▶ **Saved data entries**
Lemma Search_found subs key i : subs_sorted (map to_c subs) -> valid_key key -> Search subs key = Some (true, i) ->
  exists c, subs !! i = Some c /\ Key c = key.
Proof.
  intros Hs Hk E. destruct (Search_spec subs key Hs Hk) as (f & i' & E' & Hr). rewrite E in E'. injection E' as <- <-.
  destruct Hr as (x & Hx & Ex). rewrite Nat2Z.id, lookup_to_c in Hx. destruct (subs !! i) as [c|]; [|done].
  injection Hx as <-. exists c. by rewrite key_to_c in Ex.
Qed.

(** The sub node is there in both trees. *)
Lemma found_agrees k subs starIdx key i cn : g_ok (Node k subs starIdx) -> same_node (Node k subs starIdx) cn -> valid_key key ->
  Search subs key = Some (true, i) ->
  cn = to_c (Node k subs starIdx) /\ bconf_get_node cn key = Some (Added (i, cn)).
Proof.
  intros Hok Hcn Hk E. inversion Hok as [|? ? ? Hs Hi Hf]; subst.
  destruct Hcn as [->|(k' & [= -> -> ->] & ->)]; [|done]. split; [done|].
  destruct (search_agrees subs key true i Hs Hk E) as ([j|no] & Er & [Hb Ei] & Hr); [|done].
  unfold bconf_get_node, node_search. cbn [to_c is_list n_type n_subs]. rewrite decide_True by done. rewrite Er.
  cbn [mbind option_bind]. by rewrite Ei.
Qed.

Lemma set_subnode_ok k subs starIdx i c c' : g_ok (Node k subs starIdx) -> subs !! i = Some c -> g_ok c' -> Key c' = Key c ->
  g_ok (set_subnode (Node k subs starIdx) i c') /\
  to_c (set_subnode (Node k subs starIdx) i c') = set_sub (to_c (Node k subs starIdx)) i (to_c c').
Proof.
  intros Hok Hc Hok' E. inversion Hok as [|? ? ? Hs Hi Hf]; subst.
  assert (map to_c (<[i := c']> subs) = <[i := to_c c']> (map to_c subs)) as Em by apply (list_fmap_insert to_c).
  split; [|unfold set_sub; simpl; by rewrite Em]. constructor.
  - rewrite Em. eapply subs_sorted_keys; [|exact Hs]. eapply keys_insert; [by rewrite lookup_to_c, Hc|]. by rewrite !key_to_c.
  - destruct Hi as [[-> Hn]|(Hp & x & Hx & Ex)]; [left|right].
    + split; [done|]. assert (map Key (<[i := c']> subs) = <[i := Key c']> (map Key subs)) as -> by apply (list_fmap_insert Key).
      rewrite list_insert_id; [done|]. by rewrite (list_lookup_fmap Key), Hc, E.
    + split; [done|]. destruct (decide (i = Z.to_nat (starIdx - 1))) as [->|Hne].
      * exists c'. rewrite list_lookup_insert_eq by (by eapply lookup_lt_Some). simplify_eq. split; [done|congruence].
      * exists x. by rewrite list_lookup_insert_ne.
  - by apply Forall_insert.
Qed.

▶ **About this exercise**
Restate every entry above word for word.

▶ **Response**
Lemma Search_found subs key i : subs_sorted (map to_c subs) -> valid_key key -> Search subs key = Some (true, i) ->
  exists c, subs !! i = Some c /\ Key c = key.
Proof.
  intros Hs Hk E. destruct (Search_spec subs key Hs Hk) as (f & i' & E' & Hr). rewrite E in E'. injection E' as <- <-.
  destruct Hr as (x & Hx & Ex). rewrite Nat2Z.id, lookup_to_c in Hx. destruct (subs !! i) as [c|]; [|done].
  injection Hx as <-. exists c. by rewrite key_to_c in Ex.
Qed.

(** The sub node is there in both trees. *)
Lemma found_agrees k subs starIdx key i cn : g_ok (Node k subs starIdx) -> same_node (Node k subs starIdx) cn -> valid_key key ->
  Search subs key = Some (true, i) ->
  cn = to_c (Node k subs starIdx) /\ bconf_get_node cn key = Some (Added (i, cn)).
Proof.
  intros Hok Hcn Hk E. inversion Hok as [|? ? ? Hs Hi Hf]; subst.
  destruct Hcn as [->|(k' & [= -> -> ->] & ->)]; [|done]. split; [done|].
  destruct (search_agrees subs key true i Hs Hk E) as ([j|no] & Er & [Hb Ei] & Hr); [|done].
  unfold bconf_get_node, node_search. cbn [to_c is_list n_type n_subs]. rewrite decide_True by done. rewrite Er.
  cbn [mbind option_bind]. by rewrite Ei.
Qed.

Lemma set_subnode_ok k subs starIdx i c c' : g_ok (Node k subs starIdx) -> subs !! i = Some c -> g_ok c' -> Key c' = Key c ->
  g_ok (set_subnode (Node k subs starIdx) i c') /\
  to_c (set_subnode (Node k subs starIdx) i c') = set_sub (to_c (Node k subs starIdx)) i (to_c c').
Proof.
  intros Hok Hc Hok' E. inversion Hok as [|? ? ? Hs Hi Hf]; subst.
  assert (map to_c (<[i := c']> subs) = <[i := to_c c']> (map to_c subs)) as Em by apply (list_fmap_insert to_c).
  split; [|unfold set_sub; simpl; by rewrite Em]. constructor.
  - rewrite Em. eapply subs_sorted_keys; [|exact Hs]. eapply keys_insert; [by rewrite lookup_to_c, Hc|]. by rewrite !key_to_c.
  - destruct Hi as [[-> Hn]|(Hp & x & Hx & Ex)]; [left|right].
    + split; [done|]. assert (map Key (<[i := c']> subs) = <[i := Key c']> (map Key subs)) as -> by apply (list_fmap_insert Key).
      rewrite list_insert_id; [done|]. by rewrite (list_lookup_fmap Key), Hc, E.
    + split; [done|]. destruct (decide (i = Z.to_nat (starIdx - 1))) as [->|Hne].
      * exists c'. rewrite list_lookup_insert_eq by (by eapply lookup_lt_Some). simplify_eq. split; [done|congruence].
      * exists x. by rewrite list_lookup_insert_ne.
  - by apply Forall_insert.
Qed.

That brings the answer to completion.